#### Problem details
When you copy the material, keep each line exactly as it appears.

#### Record excerpts
(** * hera_cal: LST binning and redundant-calibration bookkeeping

    Shallow embedding of the parts of [hera_cal] that the specification
    speaks about:

    - [hera_cal/lstbin_simple.py]: [lst_average], [adjust_lst_bin_edges],
      [get_lst_bins], [simple_lst_bin], [reduce_lst_bins] and the parts of
      the file-level driver that work on values in memory;
    - the redundancy grouper and the equation builder of
      [hera_cal/redcal.py], which are exercised by
      [hera_cal/tests/test_redcal.py].

    Conventions.  A Python exception is a value of [exn]; a call either
    returns ([Ok]) or raises ([Raise]).  A numpy array is its shape together
    with its cells.

    Floating-point numbers come in two ways.  Where the code only branches
    on comparisons and moves cells around ([lst_average],
    [reduce_lst_bins]), the arithmetic sits behind an interface
    ([FloatOps]) and the theorems hold for every implementation of it that
    satisfies a few facts about zero.  Where the code computes with LSTs
    and bin edges ([adjust_lst_bin_edges], [get_lst_bins],
    [simple_lst_bin]), these are arrays of finite doubles: a double is held
    as the rational number it is, comparisons are exact, and every sum,
    difference and quotient is rounded ([Rounding]); [Binary64] is the
    rounding of the doubles.  A [while] loop is followed for a given number
    of rounds, and a call that is still in its loop then has no result
    ([None]). *)

From Stdlib Require Import List Bool Arith Lia ZArith QArith Qround Qabs Lqa.
From Stdlib Require Import String Ascii DecimalString DecimalNat.
From Stdlib Require Import Permutation FinFun Sorted.
Import ListNotations.

Set Implicit Arguments.

(** ** Exceptions and results *)

Inductive exn : Type :=
| AssertionError
| ValueError (msg : string)
| IndexError.

Inductive result (A : Type) : Type :=
| Ok (a : A)
| Raise (e : exn).

Arguments Ok {A} a.
Arguments Raise {A} e.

#### Result of this task
(** * hera_cal: LST binning and redundant-calibration bookkeeping

    Shallow embedding of the parts of [hera_cal] that the specification
    speaks about:

    - [hera_cal/lstbin_simple.py]: [lst_average], [adjust_lst_bin_edges],
      [get_lst_bins], [simple_lst_bin], [reduce_lst_bins] and the parts of
      the file-level driver that work on values in memory;
    - the redundancy grouper and the equation builder of
      [hera_cal/redcal.py], which are exercised by
      [hera_cal/tests/test_redcal.py].

    Conventions.  A Python exception is a value of [exn]; a call either
    returns ([Ok]) or raises ([Raise]).  A numpy array is its shape together
    with its cells.

    Floating-point numbers come in two ways.  Where the code only branches
    on comparisons and moves cells around ([lst_average],
    [reduce_lst_bins]), the arithmetic sits behind an interface
    ([FloatOps]) and the theorems hold for every implementation of it that
    satisfies a few facts about zero.  Where the code computes with LSTs
    and bin edges ([adjust_lst_bin_edges], [get_lst_bins],
    [simple_lst_bin]), these are arrays of finite doubles: a double is held
    as the rational number it is, comparisons are exact, and every sum,
    difference and quotient is rounded ([Rounding]); [Binary64] is the
    rounding of the doubles.  A [while] loop is followed for a given number
    of rounds, and a call that is still in its loop then has no result
    ([None]). *)

From Stdlib Require Import List Bool Arith Lia ZArith QArith Qround Qabs Lqa.
From Stdlib Require Import String Ascii DecimalString DecimalNat.
From Stdlib Require Import Permutation FinFun Sorted.
Import ListNotations.

Set Implicit Arguments.

(** ** Exceptions and results *)

Inductive exn : Type :=
| AssertionError
| ValueError (msg : string)
| IndexError.

Inductive result (A : Type) : Type :=
| Ok (a : A)
| Raise (e : exn).

Arguments Ok {A} a.
Arguments Raise {A} e.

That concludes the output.